*** Opening of EXERCISE MATERIAL ***
(** X15.  A name is in the pool after [initDatabases] only if the registry
    holds it with a file that was there, that [sql.Open] opened without an
    error and whose handle answered the ping. *)
Theorem pooled_is_healthy env name db :
  dbPool (snd (initDatabases env start)) !! name = Some db ->
  exists path,
    In (name, path) (rangeTranslations env)
    /\ statNotExist env path = false
    /\ openError env (str "file:" ++ path ++ str "?mode=ro&cache=shared")
       = None
    /\ pingError env db = None.
Proof.
  rewrite initDatabases_state.
  intros [H|H]%initDatabases_loop_pooled; [|exact H].
  cbn in H; rewrite lookup_empty in H; discriminate H.
Qed.

Lemma pooled_is_healthy_witness :
  exists path,
    In (str "KJV", path) (rangeTranslations envOpenFails)
    /\ statNotExist envOpenFails path = false
    /\ openError envOpenFails
         (str "file:" ++ path ++ str "?mode=ro&cache=shared") = None
    /\ pingError envOpenFails 0 = None.
Proof.
  apply (pooled_is_healthy envOpenFails (str "KJV") 0).
  vm_compute; reflexivity.
Defined.

Lemma initDatabases_loop_missing env todo : forall s,
  (forall name path, In (name, path) todo -> statNotExist env path = true) ->
  initDatabases_loop env todo s
  = (None,
     {| dbPool := dbPool s; opened := opened s;
        trace := trace s
                 ++ flat_map
                      (fun np =>
                         [OsStat (snd np);
                          LogPrintf
                            (str "Warning: Database file not found for "
                             ++ fst np ++ str ": " ++ snd np)]) todo |}).
Proof.
  induction todo as [|[name path] todo IH]; intros s H.
  - cbn [initDatabases_loop flat_map]; rewrite app_nil_r.
    destruct s; reflexivity.
  - cbn [initDatabases_loop flat_map]; unfold bind at 1, emit at 1.
    rewrite (H name path) by (left; reflexivity).
    unfold bind at 1, emit at 1; rewrite IH
      by (intros n p Hin; apply (H n p); right; exact Hin).
    cbn [dbPool opened trace fst snd]; rewrite <- !app_assoc; reflexivity.
Qed.

(** X16.  When none of the files of the registry is there, the program
    opens nothing and serves nothing: it looks for each file, logs a
    warning for each, and exits with code 1 on
    [no valid databases could be loaded], before any route is registered. *)
Theorem no_database_files env :
  (forall name path,
     In (name, path) (rangeTranslations env) -> statNotExist env path = true) ->
  run env
  = {| dbPool := ∅; opened := 0;
       trace :=
         [LogPrintf (str "Initializing databases...")]
         ++ flat_map
              (fun np =>
                 [OsStat (snd np);
                  LogPrintf (str "Warning: Database file not found for "
                             ++ fst np ++ str ": " ++ snd np)])
              (rangeTranslations env)
         ++ [LogPrintf (str "Failed to initialize databases: "
                        ++ str "no valid databases could be loaded");
             OsExit 1] |}.
Proof.
  intros H; rewrite run_cases; cbv zeta.
  unfold initDatabases, bind; rewrite (initDatabases_loop_missing env _ _ H).
  unfold getPool; cbn [dbPool opened trace].
  destruct (decide (size (∅ : gmap gostring DB) = 0)) as [_|N];
    [|destruct N; apply map_size_empty].
  cbn [ret fst snd dbPool opened trace]; rewrite <- !app_assoc; reflexivity.
Qed.

Lemma no_database_files_witness :
  let env := {| statNotExist := fun _ => true; openError := fun _ => None;
                pingError := fun _ => None;
                queryRow := fun _ => inr (str "no rows");
                rangeTranslations :=
                  [ (str "RST", str "assets/RST+.Sqlite3");
                    (str "KJV", str "assets/KJV+.Sqlite3") ];
                rangePool := map_to_list; envPORT := str "9000";
                listenError := None |} in
  trace (run env)
  = [LogPrintf (str "Initializing databases...");
     OsStat (str "assets/RST+.Sqlite3");
     LogPrintf (str "Warning: Database file not found for RST: "
                ++ str "assets/RST+.Sqlite3");
     OsStat (str "assets/KJV+.Sqlite3");
     LogPrintf (str "Warning: Database file not found for KJV: "
                ++ str "assets/KJV+.Sqlite3");
     LogPrintf (str "Failed to initialize databases: "
                ++ str "no valid databases could be loaded");
     OsExit 1].
Proof.
  intros env.
  exact (f_equal trace (no_database_files env (fun _ _ _ => eq_refl))).
Defined.

Lemma initDatabases_nonempty env s :
  fst (initDatabases env s) = None -> dbPool (snd (initDatabases env s)) <> ∅.
Proof.
  unfold initDatabases, bind.
  destruct (initDatabases_loop env _ s) as [[err|] s1]; [easy|].
  unfold getPool; destruct (decide _) as [|N]; [easy|].
  intros _ E; apply N; cbn [snd ret] in E; rewrite E; apply map_size_empty.
Qed.

(** X17.  The server listens only with a pool that is not empty: if
    [ListenAndServe] is called at all, then [initDatabases] has pooled at
    least one handle, and the address is a colon and the value of [PORT],
    or [:8080] when [PORT] is not set or empty. *)
Theorem listens_only_with_a_pool env addr :
  In (ListenAndServe addr) (trace (run env)) ->
  dbPool (run env) <> ∅
  /\ addr = str ":" ++ (if decide (envPORT env = []) then str "8080"
                        else envPORT env).
Proof.
  rewrite run_cases; cbv zeta.
  set (s0 := {| dbPool := ∅; opened := 0;
                trace := [LogPrintf (str "Initializing databases...")] |}).
  destruct (initDatabases_trace env s0) as (t & Et & Ht).
  pose proof (initDatabases_nonempty env s0) as Hne.
  assert (Hinit : ~ In (ListenAndServe addr) (trace s0 ++ t)).
  { intros [[H|[]]|H]%in_app_or; [discriminate H|].
    rewrite List.Forall_forall in Ht; apply (Ht _ H). }
  destruct (fst (initDatabases env s0)) as [err|];
    [|destruct (listenError env) as [err|]]; cbn [trace dbPool]; rewrite Et;
    intros H; apply in_app_or in H as [H|H]; try (destruct (Hinit H)).
  - cbn [In] in H; intuition discriminate.
  - split; [auto|]; cbn [In app] in H.
    repeat (destruct H as [H|H]; try discriminate H); [|easy].
    injection H as <-; reflexivity.
  - split; [auto|]; apply in_app_or in H as [H|H].
    + cbn [In] in H.
      repeat (destruct H as [H|H]; try discriminate H); [|easy].
      injection H as <-; reflexivity.
    + apply in_app_or in H as [[H|[]]|H]; [discriminate H|].
      apply in_flat_map in H as ([n d] & _ & H); cbn [In] in H.
      intuition discriminate.
Qed.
*** Close of EXERCISE MATERIAL ***
* _ASSIGNED TASK_
Return each line above exactly as it appears.

* _RESPONSE TO THE EXERCISE_
(** X15.  A name is in the pool after [initDatabases] only if the registry
    holds it with a file that was there, that [sql.Open] opened without an
    error and whose handle answered the ping. *)
Theorem pooled_is_healthy env name db :
  dbPool (snd (initDatabases env start)) !! name = Some db ->
  exists path,
    In (name, path) (rangeTranslations env)
    /\ statNotExist env path = false
    /\ openError env (str "file:" ++ path ++ str "?mode=ro&cache=shared")
       = None
    /\ pingError env db = None.
Proof.
  rewrite initDatabases_state.
  intros [H|H]%initDatabases_loop_pooled; [|exact H].
  cbn in H; rewrite lookup_empty in H; discriminate H.
Qed.

Lemma pooled_is_healthy_witness :
  exists path,
    In (str "KJV", path) (rangeTranslations envOpenFails)
    /\ statNotExist envOpenFails path = false
    /\ openError envOpenFails
         (str "file:" ++ path ++ str "?mode=ro&cache=shared") = None
    /\ pingError envOpenFails 0 = None.
Proof.
  apply (pooled_is_healthy envOpenFails (str "KJV") 0).
  vm_compute; reflexivity.
Defined.

Lemma initDatabases_loop_missing env todo : forall s,
  (forall name path, In (name, path) todo -> statNotExist env path = true) ->
  initDatabases_loop env todo s
  = (None,
     {| dbPool := dbPool s; opened := opened s;
        trace := trace s
                 ++ flat_map
                      (fun np =>
                         [OsStat (snd np);
                          LogPrintf
                            (str "Warning: Database file not found for "
                             ++ fst np ++ str ": " ++ snd np)]) todo |}).
Proof.
  induction todo as [|[name path] todo IH]; intros s H.
  - cbn [initDatabases_loop flat_map]; rewrite app_nil_r.
    destruct s; reflexivity.
  - cbn [initDatabases_loop flat_map]; unfold bind at 1, emit at 1.
    rewrite (H name path) by (left; reflexivity).
    unfold bind at 1, emit at 1; rewrite IH
      by (intros n p Hin; apply (H n p); right; exact Hin).
    cbn [dbPool opened trace fst snd]; rewrite <- !app_assoc; reflexivity.
Qed.

(** X16.  When none of the files of the registry is there, the program
    opens nothing and serves nothing: it looks for each file, logs a
    warning for each, and exits with code 1 on
    [no valid databases could be loaded], before any route is registered. *)
Theorem no_database_files env :
  (forall name path,
     In (name, path) (rangeTranslations env) -> statNotExist env path = true) ->
  run env
  = {| dbPool := ∅; opened := 0;
       trace :=
         [LogPrintf (str "Initializing databases...")]
         ++ flat_map
              (fun np =>
                 [OsStat (snd np);
                  LogPrintf (str "Warning: Database file not found for "
                             ++ fst np ++ str ": " ++ snd np)])
              (rangeTranslations env)
         ++ [LogPrintf (str "Failed to initialize databases: "
                        ++ str "no valid databases could be loaded");
             OsExit 1] |}.
Proof.
  intros H; rewrite run_cases; cbv zeta.
  unfold initDatabases, bind; rewrite (initDatabases_loop_missing env _ _ H).
  unfold getPool; cbn [dbPool opened trace].
  destruct (decide (size (∅ : gmap gostring DB) = 0)) as [_|N];
    [|destruct N; apply map_size_empty].
  cbn [ret fst snd dbPool opened trace]; rewrite <- !app_assoc; reflexivity.
Qed.

Lemma no_database_files_witness :
  let env := {| statNotExist := fun _ => true; openError := fun _ => None;
                pingError := fun _ => None;
                queryRow := fun _ => inr (str "no rows");
                rangeTranslations :=
                  [ (str "RST", str "assets/RST+.Sqlite3");
                    (str "KJV", str "assets/KJV+.Sqlite3") ];
                rangePool := map_to_list; envPORT := str "9000";
                listenError := None |} in
  trace (run env)
  = [LogPrintf (str "Initializing databases...");
     OsStat (str "assets/RST+.Sqlite3");
     LogPrintf (str "Warning: Database file not found for RST: "
                ++ str "assets/RST+.Sqlite3");
     OsStat (str "assets/KJV+.Sqlite3");
     LogPrintf (str "Warning: Database file not found for KJV: "
                ++ str "assets/KJV+.Sqlite3");
     LogPrintf (str "Failed to initialize databases: "
                ++ str "no valid databases could be loaded");
     OsExit 1].
Proof.
  intros env.
  exact (f_equal trace (no_database_files env (fun _ _ _ => eq_refl))).
Defined.

Lemma initDatabases_nonempty env s :
  fst (initDatabases env s) = None -> dbPool (snd (initDatabases env s)) <> ∅.
Proof.
  unfold initDatabases, bind.
  destruct (initDatabases_loop env _ s) as [[err|] s1]; [easy|].
  unfold getPool; destruct (decide _) as [|N]; [easy|].
  intros _ E; apply N; cbn [snd ret] in E; rewrite E; apply map_size_empty.
Qed.

(** X17.  The server listens only with a pool that is not empty: if
    [ListenAndServe] is called at all, then [initDatabases] has pooled at
    least one handle, and the address is a colon and the value of [PORT],
    or [:8080] when [PORT] is not set or empty. *)
Theorem listens_only_with_a_pool env addr :
  In (ListenAndServe addr) (trace (run env)) ->
  dbPool (run env) <> ∅
  /\ addr = str ":" ++ (if decide (envPORT env = []) then str "8080"
                        else envPORT env).
Proof.
  rewrite run_cases; cbv zeta.
  set (s0 := {| dbPool := ∅; opened := 0;
                trace := [LogPrintf (str "Initializing databases...")] |}).
  destruct (initDatabases_trace env s0) as (t & Et & Ht).
  pose proof (initDatabases_nonempty env s0) as Hne.
  assert (Hinit : ~ In (ListenAndServe addr) (trace s0 ++ t)).
  { intros [[H|[]]|H]%in_app_or; [discriminate H|].
    rewrite List.Forall_forall in Ht; apply (Ht _ H). }
  destruct (fst (initDatabases env s0)) as [err|];
    [|destruct (listenError env) as [err|]]; cbn [trace dbPool]; rewrite Et;
    intros H; apply in_app_or in H as [H|H]; try (destruct (Hinit H)).
  - cbn [In] in H; intuition discriminate.
  - split; [auto|]; cbn [In app] in H.
    repeat (destruct H as [H|H]; try discriminate H); [|easy].
    injection H as <-; reflexivity.
  - split; [auto|]; apply in_app_or in H as [H|H].
    + cbn [In] in H.
      repeat (destruct H as [H|H]; try discriminate H); [|easy].
      injection H as <-; reflexivity.
    + apply in_app_or in H as [[H|[]]|H]; [discriminate H|].
      apply in_flat_map in H as ([n d] & _ & H); cbn [In] in H.
      intuition discriminate.
Qed.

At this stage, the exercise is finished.